What’s especially notable, Sernau calls out, is that Vicuna-13B released just 3 weeks after the leak of LLaMA-13B – an extraordinarily short timeframe that highlights the speed of source innovation. This pace of progress isn’t dissimilar to what has happened in the image generation space, Sernau argues, where Stable Diffusion’s open source roots has enabled it to outpace OpenAI’s Dall-E. “Having an open model led to product integrations, marketplaces, user interfaces, and innovations that didn’t happen for Dall-E,” he notes.

Want to try Vicuna-13B? An online demo is available here.

A wake up call for Google's AI strategy

Sernau’s memo seems intended to serve as a wake-up call for Google’s AI strategy. He argues that “directly competing with Open Source is a losing proposition,” and that Google should pivot to an open source offering that own the ecosystem, much like its strategy behind Chrome and Android.

“The more tightly we control our models, the more attractive we make open alternatives,” Sernau concludes. “Google should establish itself a leader in the open source community, taking the lead by cooperating with, rather than ignoring, the broader conversation.”

Skeptics are not sure open source will win

The memo’s central argument has divided the technology community, with some cheering on this viewpoint. “It would be unexpected and kind of glorious of Google were the first FAANG to get totally decimated by technological competition,” tweeted one observer.

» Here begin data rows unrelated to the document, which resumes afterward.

(** X3. The directory [ckpt_to_dir] returns always has a final component
    and is well formed, and it lies where the path lies: same root, same
    components before the last.  So it is never a bare root or the empty
    path. *)
Theorem ckpt_to_dir_stays_in_place (path : _PATH) (d : PurePath) :
  wf_PATH path →
  ckpt_to_dir path = OK d →
  wf d
  ∧ Str.nonempty (name d) = true
  ∧ _root d = _root (as_Path path)
  ∧ removelast (_parts d) = removelast (_parts (as_Path path))
  ∧ _parts d ≠ root_part (_root d).
Proof.
  intros Hwf Hd.
  destruct (ckpt_to_dir_OK _ _ Hwf Hd) as (init & Hp & Hq & Hcase).
  assert (_root d = _root (as_Path path)) as Hr
    by (by destruct Hcase as [[_ ->]|[_ ->]]).
  pose proof Hq as (_ & _ & Hc & Hparts).
  pose proof Hp as (_ & _ & _ & Hparts').
  split; [by eapply shaped_wf |]. split; [by apply component_nonempty |].
  split; [done |]. split.
  - rewrite Hparts, Hparts', Hr, !(assoc_L (++)), !removelast_last. done.
  - rewrite Hparts. intros E. apply (f_equal length) in E.
    rewrite !length_app in E. cbn in E. lia.
Qed.

(** X4. Resolving a second time changes nothing exactly when the directory
    does not itself end in [.ckpt]. *)
Theorem ckpt_to_dir_idempotent_iff (path : _PATH) (d : PurePath) :
  wf_PATH path →
  ckpt_to_dir path = OK d →
  (ckpt_to_dir (path_obj d) = OK d ↔ suffix d ≠ ".ckpt").
Proof.
  intros Hwf Hd.
  destruct (ckpt_to_dir_OK _ _ Hwf Hd) as (init & _ & Hq & _).
  rewrite suffix_ext. split.
  - intros Hdd He. rewrite (ckpt_to_dir_marked _ _ _ Hq He) in Hdd.
    destruct (String.eqb (base (name d)) "."); [done |].
    injection Hdd as Hdd. revert Hdd. apply (with_last_neq _ _ _ _ Hq).
    intros Hb. pose proof (base_ext (name d)) as Hn.
    rewrite Hb, He in Hn. apply (f_equal Str.len) in Hn.
    rewrite StrFacts.len_app in Hn. change (Str.len ".ckpt") with 5 in Hn. lia.
  - intros He. by apply (ckpt_to_dir_unmarked _ _ _ Hq).
Qed.

End resolving.

(** ** The store, beyond the contract *)

Section store_more.
Import PathFacts RunFacts FsFacts FixFacts MakedirsFacts PlacementFacts.

Variable dc : dist_checkpointing.
Variable self : MegatronCheckpointIO.

(** X5. [is_distributed_ckpt] only looks: whatever the path and the backend,
    the world is as it was, at most the directory test and the probe are
    made, in that order, and an error it raises is the error of
    [ckpt_to_dir] or the error of the probe. *)
Theorem is_distributed_ckpt_only_looks (path : _PATH) (w : World) :
  let o := run dc (is_distributed_ckpt path) w in
  world o = w
  ∧ (trace o = []
     ∨ (∃ d, ckpt_to_dir path = OK d
          ∧ (trace o = [fs_isdir (path_obj d)]
             ∨ trace o = [fs_isdir (path_obj d);
                          check_is_distributed_checkpoint d])))
  ∧ (∀ e, returned o = Error e →
       ckpt_to_dir path = Error e
       ∨ ∃ d, ckpt_to_dir path = OK d
            ∧ fsspec.isdir (files w) d = true
            ∧ dc_check_is_distributed_checkpoint dc (files w) d = Error e).
Proof.
  cbn zeta. destruct (ckpt_to_dir path) as [d|e] eqn:Hd.
  - rewrite (run_is_distributed_ckpt _ _ _ _ Hd). unfold probed.
    destruct (fsspec.isdir (files w) d) eqn:Hdir; cbn.
    + split; [done |]. split; [right; exists d; auto |].
      intros e He. right. exists d. auto.
    + split; [done |]. split; [right; exists d; auto | done].
  - rewrite (run_is_distributed_ckpt_Error _ _ _ _ Hd). cbn.
    split; [done |]. split; [by left |]. intros e' [= <-]. by left.
Qed.

(** X6. [save_checkpoint] decides as [is_distributed_ckpt] does on the same
    path.  Where the oracle says [True] the save skips; where the oracle
    raises, the save raises the same error; in both cases the save has made
    the oracle's calls and no other, and the world is as it was.  Where the
    oracle says [False] the save goes on to create the directory. *)
Theorem save_checkpoint_follows_oracle
    (Any : Type) (checkpoint : value) (path : _PATH) (w : World) :
  let q := run dc (is_distributed_ckpt path) w in
  let o := run dc (save_checkpoint self checkpoint path (@None Any)) w in
  (returned q = OK true →
     returned o = OK tt ∧ world o = w ∧ trace o = trace q)
  ∧ (∀ e, returned q = Error e →
     returned o = Error e ∧ world o = w ∧ trace o = trace q)
  ∧ (returned q = OK false →
     ∃ d rest, ckpt_to_dir path = OK d
       ∧ trace o = trace q ++ fs_makedirs (path_obj d) true :: rest).
Proof.
  cbn zeta. unfold save_checkpoint. cbn [is_not_None].
  destruct (ckpt_to_dir path) as [d|e] eqn:Hd.
  2:{ rewrite (run_is_distributed_ckpt_Error _ _ _ _ Hd). cbn.
      split; [done |]. split; [|done]. by intros e' [= <-]. }
  rewrite (run_is_distributed_ckpt _ _ _ _ Hd).
  unfold probed. cbn. destruct (fsspec.isdir (files w) d); cbn.
  - destruct (dc_check_is_distributed_checkpoint dc (files w) d) as [[|]|e]; cbn.
    + split; [done |]. split; [done | done].
    + split; [done |]. split; [done |]. intros _. exists d.
      destruct (fsspec.makedirs (files w) d true); cbn; [|eauto].
      destruct (dc_save _ _ _ _ _) as [[[]|] ?]; cbn; eauto.
    + split; [done |]. split; [|done]. by intros e' [= <-].
  - split; [done |]. split; [done |]. intros _. exists d.
    destruct (fsspec.makedirs (files w) d true); cbn; [|eauto].
    destruct (dc_save _ _ _ _ _) as [[[]|] ?]; cbn; eauto.
Qed.

(** X7. A save that does not skip first makes sure of the directory.  When
    neither the directory's place nor a directory above it is taken by a
    plain file, [makedirs] succeeds; the backend is then called once, on a
    filesystem where the directory is a directory and nothing that was
    there is lost, with the payload, the printed directory and the
    strategy of the store; what the backend answers is what the save
    answers. *)
Theorem save_checkpoint_ensures_directory
    (Any : Type) (checkpoint : value) (path : _PATH) (d : PurePath) (w : World) :
  ckpt_to_dir path = OK d →
  returned (probed dc d w) = OK false →
  files w !! d ≠ Some File →
  (∀ a, a ∈ fsspec.ancestors d → files w !! a ≠ Some File) →
  ∃ fs',
    fsspec.makedirs (files w) d true = OK fs'
    ∧ fsspec.isdir fs' d = true
    ∧ files w ⊆ fs'
    ∧ run dc (save_checkpoint self checkpoint path (@None Any)) w
      = let r := dc_save dc checkpoint (str d) (save_sharded_strategy self) fs' in
        mkOutcome r.1 (set_files w r.2)
          (trace (probed dc d w)
           ++ [fs_makedirs (path_obj d) true;
               dist_checkpointing_save checkpoint (str d)
                 (save_sharded_strategy self)]).
Proof.
  intros Hd Hq Hfile Hanc.
  destruct (makedirs_succeeds _ _ Hfile Hanc) as [fs' Hmk].
  destruct (makedirs_OK _ _ _ Hmk) as [Hdir Hsub].
  exists fs'. split; [done |]. split; [done |]. split; [done |].
  unfold save_checkpoint. cbn [is_not_None].
  rewrite (run_lift_OK _ _ _ _ _ Hd). revert Hq. unfold probed. cbn.
  destruct (fsspec.isdir (files w) d); cbn.
  - intros ->. cbn. rewrite Hmk. cbn.
    by destruct (dc_save _ _ _ _ _) as [[[]|] ?].
  - intros _. rewrite Hmk. cbn.
    by destruct (dc_save _ _ _ _ _) as [[[]|] ?].
Qed.

(** X8. Where a plain file sits at the directory's place the save fails with
    [FileExistsError] from [makedirs]: the backend is not called and the
    world is as it was. *)
Theorem save_checkpoint_onto_file
    (Any : Type) (checkpoint : value) (path : _PATH) (d : PurePath) (w : World) :
  ckpt_to_dir path = OK d →
  files w !! d = Some File →
  let o := run dc (save_checkpoint self checkpoint path (@None Any)) w in
  returned o = Error (FileExistsError (str d))
  ∧ world o = w
  ∧ trace o = [fs_isdir (path_obj d); fs_makedirs (path_obj d) true].
Proof.
  intros Hd Hf.
  assert (fsspec.isdir (files w) d = false) as Hdir.
  { unfold fsspec.isdir. rewrite Hf. by apply bool_decide_eq_false_2. }
  assert (fsspec.makedirs (files w) d true = Error (FileExistsError (str d)))
    as Hmk by (unfold fsspec.makedirs; by rewrite Hf).
  unfold save_checkpoint. cbn [is_not_None].
  rewrite (run_lift_OK _ _ _ _ _ Hd). cbn. rewrite Hdir. cbn. rewrite Hmk.
  cbn. done.
Qed.

(** X9. Whatever its arguments, a save delegates at most once and removes
    nothing: it makes at most one [makedirs] and at most one backend write,
    no removal and no backend read, and a backend write it makes carries
    the payload it was given, the printed form of the resolved directory
    and the strategy of the store. *)
Theorem save_checkpoint_delegates_once
    (Any : Type) (checkpoint : value) (path : _PATH)
    (storage_options : option Any) (w : World) :
  let o := run dc (save_checkpoint self checkpoint path storage_options) w in
  (count is_makedirs (trace o) ≤ 1)%nat
  ∧ (count is_backend_save (trace o) ≤ 1)%nat
  ∧ count is_rm (trace o) = 0%nat
  ∧ count is_backend_load (trace o) = 0%nat
  ∧ (∀ c, c ∈ trace o → is_backend_save c = true →
       ∃ d, ckpt_to_dir path = OK d
         ∧ c = dist_checkpointing_save checkpoint (str d)
                 (save_sharded_strategy self)).
Proof.
  cbn zeta. unfold save_checkpoint. destruct storage_options as [so|]; cbn.
  { repeat split; try done; try lia. by intros c ?%elem_of_nil. }
  destruct (ckpt_to_dir path) as [d|e] eqn:Hd; cbn.
  2:{ repeat split; try done; try lia. by intros c ?%elem_of_nil. }
  assert (∀ t : list call,
    (∀ c, c ∈ t → is_backend_save c = true →
       c = dist_checkpointing_save checkpoint (str d) (save_sharded_strategy self)) →
    ∀ c, c ∈ t → is_backend_save c = true →
       ∃ d0, OK d = OK d0
         ∧ c = dist_checkpointing_save checkpoint (str d0)
                 (save_sharded_strategy self)) as Hwrap.
  { intros t Ht c Hc Hs. exists d. split; [done | by apply Ht]. }
  destruct (fsspec.isdir (files w) d); cbn;
    [destruct (dc_check_is_distributed_checkpoint dc (files w) d) as [[|]|e]; cbn |];
    try (destruct (fsspec.makedirs (files w) d true); cbn;
         [destruct (dc_save _ _ _ _ _) as [[[]|] ?]; cbn |]);
    (split; [unfold count; cbn; lia |]);
    (split; [unfold count; cbn; lia |]);
    (split; [done |]); (split; [done |]);
    apply Hwrap; intros c Hc Hs;
    repeat (apply elem_of_cons in Hc as [->|Hc]; [done || discriminate |]);
    by apply elem_of_nil in Hc.
Qed.
(** [del d[k]] *)
Fixpoint del (k : K) (d : t) : t :=
  match d with
  | [] => []
  | (k', v') :: r => if keqb k k' then r else (k', v') :: del k r
  end.

(** [d.keys()] and [d.values()], in iteration order *)
Definition keys (d : t) : list K := map fst d.
Definition values (d : t) : list V := map snd d.

(** [d.update(e)] *)
Definition update (d e : t) : t :=
  fold_left (fun acc kv => set (fst kv) (snd kv) acc) e d.
End Keyed.
End PyDict.

(** A dictionary of keyword arguments or of dumped fields. *)
Definition Dict := list (string * PyVal).

(** ** models/desk.py *)

(** [DeskConfig]: a [str] constrained by the pattern [^(Left|Right)$];
    pydantic matches the pattern against the whole string. *)
Definition DeskConfig_ok (s : string) : bool :=
  String.eqb s "Left" || String.eqb s "Right".

(** [DeskBase]: [id] has a default factory, so an instance remembers whether
    its [id] was supplied ([model_fields_set]); [label] and [hand_config] are
    required and hence always set. *)
Record DeskBase := {
  db_id : UUID;
  db_label : string;
  db_hand_config : string;
  db_id_set : bool
}.

(** [DeskCreate(DeskBase)] adds no field. *)
Definition DeskCreate := DeskBase.

(** [DeskUpdate]: both fields are [Optional[str]] with default [None].  The
    outer [option] records whether the field was supplied
    ([model_fields_set]), the inner one is Python's [None]. *)
Record DeskUpdate := {
  du_label : option (option string);
  du_hand_config : option (option string)
}.

Record DeskRead := {
  dr_id : UUID;
  dr_label : string;
  dr_hand_config : string;
  dr_created_at : datetime;
  dr_updated_at : datetime
}.
(** * gimli: a shallow embedding of gimli.c

    gimli samples host metrics in four background threads and serves
    them as JSON over a socket.  This file embeds the samplers
    ([get_cpu_util], [get_loadavg], [get_meminfo], [get_netif]), the
    router ([handle_request]) and the connection handler
    ([handle_connection]) of [gimli.c] as executable definitions, and
    states the properties of the specification over them.

    C integers are [Z]; C strings are [string], read up to the first NUL
    character; [long double] is the x87 extended format, given by
    [SpecFloat] at precision 64; arrays are functions of their index;
    library and system calls appear through their results, gathered in
    one environment record per function. *)

From Stdlib Require Import ZArith List String Ascii Bool Lia.
From Stdlib Require Import SpecFloat QArith Qpower Qabs Lqa.
Import ListNotations.

Local Open Scope string_scope.
Local Open Scope Z_scope.

(** ** C strings *)

Module CString.

Definition NUL : ascii := Ascii.zero.
Definition LF : ascii := "010"%char.
Definition CR : ascii := "013"%char.
Definition DQ : ascii := "034"%char.

(** The text of one character, and the pieces the format strings of
    [gimli.c] share. *)
Definition chr (c : ascii) : string := String c EmptyString.
Definition q : string := chr DQ.
Definition nl : string := chr LF.
Definition crlf : string := String CR (chr LF).

(** [s[0]], where the end of the Rocq string is the terminating NUL. *)
Definition head (s : string) : ascii :=
  match s with
  | EmptyString => NUL
  | String c _ => c
  end.

Definition tail (s : string) : string :=
  match s with
  | EmptyString => EmptyString
  | String _ t => t
  end.

Definition code (c : ascii) : Z := Z.of_nat (nat_of_ascii c).

(** [strncmp(s1, s2, n)]: compares at most [n] characters and stops at
    the first difference or after a NUL. *)
Fixpoint strncmp (s1 s2 : string) (n : nat) : Z :=
  match n with
  | O => 0
  | S n' =>
      let c1 := head s1 in
      let c2 := head s2 in
      if negb (Ascii.eqb c1 c2) then code c1 - code c2
      else if Ascii.eqb c1 NUL then 0
      else strncmp (tail s1) (tail s2) n'
  end.

(** The content of a buffer as a C string: the characters before the
    first NUL. *)
Fixpoint cstr (s : string) : string :=
  match s with
  | EmptyString => EmptyString
  | String c t => if Ascii.eqb c NUL then EmptyString else String c (cstr t)
  end.

(** [sizeof (lit)] of a string literal counts its terminating NUL. *)
Definition sizeof_lit (lit : string) : nat := S (String.length lit).

(** [snprintf(out, size, ...)] keeps at most [size - 1] characters of
    the formatted text. *)
Definition snprintf (size : nat) (text : string) : string :=
  substring 0 (size - 1) text.

(** The decimal digits of [n >= 0], most significant first, at most
    [fuel] of them, in front of [acc]. *)
Definition digit (d : Z) : ascii := ascii_of_nat (48 + Z.to_nat d).

Fixpoint dec_digits (fuel : nat) (n : Z) (acc : string) : string :=
  match fuel with
  | O => acc
  | S fuel' =>
      let acc := String (digit (n mod 10)) acc in
      if n / 10 =? 0 then acc else dec_digits fuel' (n / 10) acc
  end.

(** [%lu] and [%hu] (an [unsigned long] has at most 20 digits), [%d],
    and the zero-padded [%0Wlu]. *)
Definition fmt_lu (n : Z) : string := dec_digits 20 n EmptyString.

Definition fmt_d (n : Z) : string :=
  if n <? 0 then String "-" (dec_digits 10 (- n) EmptyString)
  else dec_digits 10 n EmptyString.

Fixpoint zeros (k : nat) : string :=
  match k with
  | O => EmptyString
  | S k' => String "0" (zeros k')
  end.

Definition fmt_0lu (width : nat) (n : Z) : string :=
  let s := fmt_lu n in
  zeros (width - String.length s) ++ s.

(** [n] copies of the character [c]. *)
Fixpoint fill (c : ascii) (n : nat) : string :=
  match n with
  | O => EmptyString
  | S n' => String c (fill c n')
  end.

End CString.
Import CString.

(** ** Floating-point values

    [tot] and the elements of [gimli.cpu] are [long double]; the format
    is the 80-bit extended one of the x87, 64 digits of mantissa. *)

Module LongDouble.

Definition prec : Z := 64.
Definition emax : Z := 16384.

Definition ldouble : Type := spec_float.

Definition zero : ldouble := S754_zero false.

(** Conversion of an integer constant, or of a decimal integer of the
    input text, rounded to nearest. *)
Definition of_Z (n : Z) : ldouble := binary_normalize prec emax n 0 false.

Definition sub : ldouble -> ldouble -> ldouble := SFsub prec emax.
Definition add : ldouble -> ldouble -> ldouble := SFadd prec emax.
Definition div : ldouble -> ldouble -> ldouble := SFdiv prec emax.
Definition mul : ldouble -> ldouble -> ldouble := SFmul prec emax.

(** The C comparison [a > b], false when either side is a NaN. *)
Definition gt (a b : ldouble) : bool := SFltb b a.

End LongDouble.

(** The rational number a floating-point value stands for. *)
Definition val (x : spec_float) : Q :=
  match x with
  | S754_finite s m e => (inject_Z (cond_Zopp s (Zpos m)) * 2 ^ e)%Q
  | _ => 0%Q
  end.

Definition is_zero (x : spec_float) : bool :=
  match x with
  | S754_zero _ => true
  | _ => false
  end.

Definition is_finite (x : spec_float) : bool :=
  match x with
  | S754_zero _ | S754_finite _ _ _ => true
  | _ => false
  end.

(** ** printf conversions of floating-point values *)

Module Printf.

Definition sign (s : bool) : string := if s then "-" else EmptyString.

(** Nearest integer to [num / den], ties to even ([den > 0]). *)
Definition round_half_even (num den : Z) : Z :=
  let qt := num / den in
  match (2 * (num mod den) ?= den) with
  | Lt => qt
  | Gt => qt + 1
  | Eq => if Z.even qt then qt else qt + 1
  end.
(** X25.  Setting the same screen images again changes nothing and announces only
    [screenImagesChanged]: the screens' rectangle is not reported as changed
    a second time. *)
Theorem setScreenImages_twice pf st imgs :
  let st1 := fst (setScreenImages pf st imgs) in
  setScreenImages pf st1 imgs = (st1, [ScreenImagesChanged]).
Proof.
  cbn zeta. unfold setScreenImages. cbn [fst screensRect selection devicePixelRatio devicePixel
                                          disableArrowKeys].
  destruct (rectF_eqb (screensRect st) (QRectF.ofRect (unitedScreensRect pf imgs))) eqn:E;
    cbn [negb]; [rewrite E | rewrite rectF_eqb_refl]; reflexivity.
Qed.

Lemma commit_effects rectClipped env st actions :
  screenImages st <> [] ->
  exists g,
    snd (acceptSelection rectClipped env st actions)
    = (if rememberAlways env
       then [SetCropRegion (toAlignedRect (QRectF.normalized (selection st)))] else [])
      ++ [CropCanvas (if QRectF.isEmpty (QRectF.normalized (selection st))
                      then screensRect st else QRectF.normalized (selection st));
          GrabDone g actions].
Proof.
  intros Hne. unfold acceptSelection.
  destruct (screenImages st) as [|c cs] eqn:E; [congruence|].
  destruct (platform env); [destruct (negb _)|]; cbn [snd]; eexists; reflexivity.
Qed.

(** X26.  When the region is always remembered, a commit saves exactly one crop
    region, first of all effects, and that region covers the normalized
    selection: its left and top are not after the selection's, its right
    and bottom not before. *)
Theorem saved_region_covers_the_selection rectClipped env st actions :
  screenImages st <> [] -> rememberAlways env = true ->
  let sel := QRectF.normalized (selection st) in
  exists r rest,
    snd (acceptSelection rectClipped env st actions) = SetCropRegion r :: rest
    /\ (ofInt (QRect.left r) <= QRectF.left sel)%Q
    /\ (QRectF.right sel <= ofInt (QRect.right r + 1))%Q
    /\ (ofInt (QRect.top r) <= QRectF.top sel)%Q
    /\ (QRectF.bottom sel <= ofInt (QRect.bottom r + 1))%Q
    /\ Forall (fun e => match e with SetCropRegion _ => False | _ => True end) rest.
Proof.
  intros Hne Hr. cbn zeta.
  destruct (commit_effects rectClipped env st actions Hne) as [g Hg].
  rewrite Hg, Hr. cbn [app]. do 2 eexists. split; [reflexivity|].
  unfold toAlignedRect, QRect.make, QRect.left, QRect.right, QRect.top, QRect.bottom,
    QRectF.left, QRectF.right, QRectF.top, QRectF.bottom, ofInt. cbn [x1 x2 y1 y2].
  repeat split.
  - apply Qfloor_le.
  - match goal with |- (_ <= inject_Z ?z)%Q =>
      replace z with (Qceiling (xp (QRectF.normalized (selection st))
                                + fw (QRectF.normalized (selection st)))) by lia end.
    apply Qle_ceiling.
  - apply Qfloor_le.
  - match goal with |- (_ <= inject_Z ?z)%Q =>
      replace z with (Qceiling (yp (QRectF.normalized (selection st))
                                + fh (QRectF.normalized (selection st)))) by lia end.
    apply Qle_ceiling.
  - repeat constructor.
Qed.

Lemma saved_region_covers_the_selection_witness :
  exists r rest,
    snd (acceptSelection (fun r _ => r) (mkEnv Wayland 1%Q true) regionOnFullHd 0)
    = SetCropRegion r :: rest
    /\ (ofInt (QRect.left r) <= 100)%Q /\ (100 + 50 <= ofInt (QRect.right r + 1))%Q.
Proof.
  destruct (saved_region_covers_the_selection (fun r _ => r) (mkEnv Wayland 1%Q true)
              regionOnFullHd 0) as (r & rest & H & H1 & H2 & _).
  - discriminate.
  - reflexivity.
  - exists r, rest. split; [exact H|]. split; [exact H1 | exact H2].
Defined.

(** X28.  An arrow key without Alt hands [Geometry::rectBounded] the selection
    moved along one axis, with its size unchanged, to a whole number of
    device pixels: never negative for Left and Up, and never beyond
    [realMaxX] or [realMaxY] for Right and Down. *)
Theorem moved_position_is_clamped dprRound rectBounded st key shift :
  disableArrowKeys st = false ->
  exists (moved : QRectF) (newPos : Z),
    handleArrowKey dprRound rectBounded st key shift false
    = Some (rectBounded moved (screensRect st))
    /\ fw moved = fw (selection st) /\ fh moved = fh (selection st)
    /\ match key with
       | Key_Left => xp moved = (devicePixel st * ofInt newPos)%Q /\ yp moved = yp (selection st)
                     /\ 0 <= newPos
       | Key_Right => xp moved = (devicePixel st * ofInt newPos)%Q /\ yp moved = yp (selection st)
                      /\ newPos <= realMaxX st
       | Key_Up => yp moved = (devicePixel st * ofInt newPos)%Q /\ xp moved = xp (selection st)
                   /\ 0 <= newPos
       | Key_Down => yp moved = (devicePixel st * ofInt newPos)%Q /\ xp moved = xp (selection st)
                     /\ newPos <= realMaxY st
       end.
Proof.
  intros Hen. unfold handleArrowKey. rewrite Hen.
  destruct key; do 2 eexists; (split; [reflexivity|]); cbn [fw fh xp yp moveLeftF moveTopF];
    repeat split.
  all: unfold boundsLeft, boundsRight, boundsUp, boundsDown; fold (realMaxX st); fold (realMaxY st).
  all: match goal with |- context [?a <? ?b] => destruct (Z.ltb_spec a b) end; lia.
Qed.

Lemma moved_position_is_clamped_witness :
  exists (moved : QRectF) (newPos : Z),
    handleArrowKey (fun v _ => v) (fun r _ => r) regionOnFullHd Key_Left false false
    = Some moved
    /\ xp moved = (1 * ofInt newPos)%Q /\ 0 <= newPos.
Proof.
  destruct (moved_position_is_clamped (fun v _ => v) (fun r _ => r) regionOnFullHd Key_Left false
              eq_refl) as (moved & newPos & H & _ & _ & Hx & _ & Hp).
  exists moved, newPos. split; [exact H|]. split; [exact Hx | exact Hp].
Defined.

End SelectionCommit.

(** ** The OpenCV helpers *)

Module QtCVFacts.
Import QtCV.

Lemma lor_one n : Z.lor n 1 = 2 * Z.div2 n + 1.
Proof.
  apply Z.bits_inj'. intros i Hi. rewrite Z.lor_spec.
  destruct (Z.eq_dec i 0) as [->|Hne].
  - rewrite Z.testbit_odd_0. rewrite orb_true_r. reflexivity.
  - replace i with (Z.succ (i - 1)) by lia.
    rewrite Z.testbit_odd_succ by lia. rewrite Z.div2_spec, Z.shiftr_spec by lia.
    replace (i - 1 + 1) with (Z.succ (i - 1)) by lia.
    replace (Z.testbit 1 (Z.succ (i - 1))) with false; [apply orb_false_r|].
    symmetry. apply Z.bits_above_log2; cbn; lia.
Qed.

(** X29.  [sigmaToKSize] always returns an odd number: the rounded value itself
    when that is odd, the next integer otherwise. *)
Theorem kernel_size_is_odd (cvRound : qreal -> Z) (value : qreal) :
  let n := cvRound (value + 1)%Q in
  Z.odd (sigmaToKSize cvRound value) = true
  /\ sigmaToKSize cvRound value = (if Z.odd n then n else n + 1).
Proof.
  cbn zeta. unfold sigmaToKSize. generalize (cvRound (value + 1)%Q). intros n.
  rewrite lor_one. split.
  - apply Z.odd_odd.
  - pose proof (Z.div2_odd n) as H. destruct (Z.odd n); cbn [Z.b2z] in H; lia.
Qed.
(* ===== verification/GoTime.v ===== *)
(** Go's [time.Time] and [time.Duration], as far as the packages use them.

    A [Time] is a wall-clock instant: its nanoseconds relative to the Unix
    epoch, an unbounded integer (Go keeps 64 bits of seconds beside the
    nanoseconds; no code here comes near that range, and monotonic readings are
    not modelled). The zero [Time] is midnight of 1 January of year 1. A
    [Duration] is an [int64] count of nanoseconds. *)

From S2P Require Import Prelude.

Local Open Scope Z_scope.

Abbreviation Time := Z.
Abbreviation Duration := Z.

Definition Millisecond : Duration := 1000000.
Definition Second : Duration := 1000000000.
Definition Minute : Duration := 60 * Second.
Definition Hour : Duration := 60 * Minute.

Definition zero_time : Time := -62135596800 * Second.

Definition IsZero (t : Time) : bool := t =? zero_time.
Definition After (t u : Time) : bool := u <? t.
Definition Before (t u : Time) : bool := t <? u.
Definition Equal (t u : Time) : bool := t =? u.
(** [t.Add(d)] *)
Definition Add (t : Time) (d : Duration) : Time := t + d.
(** [t.Sub(u)] saturates at the ends of [Duration]. *)
Definition Sub (t u : Time) : Duration := Z.max int64_min (Z.min int64_max (t - u)).
(** [t.UnixNano()] is meaningful only inside the [int64] domain; outside it wraps. *)
Definition UnixNano (t : Time) : Z := wrap64 t.
(** [time.Unix(0, n)] *)
Definition UnixOf (n : Z) : Time := n.

(** [t.Compare(u)] as used by sort callbacks. *)
Definition Compare (t u : Time) : comparison := t ?= u.

Lemma After_true t u : After t u = true <-> u < t.
Proof. apply Z.ltb_lt. Qed.
Lemma After_false t u : After t u = false <-> t <= u.
Proof. apply Z.ltb_ge. Qed.
Lemma Before_true t u : Before t u = true <-> t < u.
Proof. apply Z.ltb_lt. Qed.
Lemma Before_false t u : Before t u = false <-> u <= t.
Proof. apply Z.ltb_ge. Qed.
Lemma IsZero_true t : IsZero t = true <-> t = zero_time.
Proof. apply Z.eqb_eq. Qed.
Lemma IsZero_false t : IsZero t = false <-> t <> zero_time.
Proof. apply Z.eqb_neq. Qed.

(** Saturation keeps the sign of a difference. *)
Lemma Sub_pos t u : 0 < Sub t u <-> u < t.
Proof. unfold Sub. int_lia. Qed.
Lemma Sub_exact t u : in_int64 (t - u) -> Sub t u = t - u.
Proof. unfold Sub. int_lia. Qed.

Lemma UnixNano_roundtrip t : Equal (UnixOf (UnixNano t)) t = true <-> in_int64 t.
Proof. unfold Equal, UnixOf, UnixNano. rewrite Z.eqb_eq. apply wrap64_fixed. Qed.

(** Reads time tests of hypotheses as inequalities. *)
Ltac tbool :=
  unfold Equal in *;
  repeat match goal with
  | H : After _ _ = true |- _ => apply After_true in H
  | H : After _ _ = false |- _ => apply After_false in H
  | H : Before _ _ = true |- _ => apply Before_true in H
  | H : Before _ _ = false |- _ => apply Before_false in H
  | H : IsZero _ = true |- _ => apply IsZero_true in H
  | H : IsZero _ = false |- _ => apply IsZero_false in H
  end; zbool.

But others are not so sure. Stability AI’s CEO Emad Mostaque chimed in: “While this article fits with much of our thesis I think it has a misunderstanding of what moats actually are. It is [very] difficult to build a business with innovation as a moat, base requirement is too high. Data, distribution, great product are moats.” Microsoft and OpenAI may very well thrive, he concluded, because “the ecosystem building around OpenAI plugins is fantastic and they are leveraging Microsoft for distribution while building their own and getting super interesting data.”

Startup investor and advisor Elad Gil shared similar thoughts, recalling his days at Google when social networks were taking the world by storm. “I always remember when I was at Google in the mid 2000s and social was happening. I was at a meeting where many people (now known as social "experts") were pounding the table saying social products had no moat and would never be sticky,” he said. Ultimately, this viewpoint was proven wrong.

Raj Singh, a startup founder now working at Mozilla, also disagreed with the no moat thesis. “Owning the AI developer platform relationship which OpenAI is doing is the moat. It’s the same moat MS had with Windows developers. It’s the same moat AWS has with cloud developers.” 

Security and responsible AI implications

If there is one thing everyone can agree on, however, it’s that responsible release of AI may no longer be possible, as personalized and open-source models run in the wild. The emergence of open source models as a highly viable alternative comes at an inopportune time for the White House, which convened leaders from Google, Microsoft, OpenAI, Anthropic and more this week on the safety and security of AI products. Open source models that are rapidly able to be customized for any purpose, including for criminal intent, will be difficult to regulate. 

“The private sector has an ethical, moral and legal responsibility to ensure the safety and security of their products,” Vice President Kamala Harris said in a statement. That commitment, many experts conclude, may no longer be possible to keep.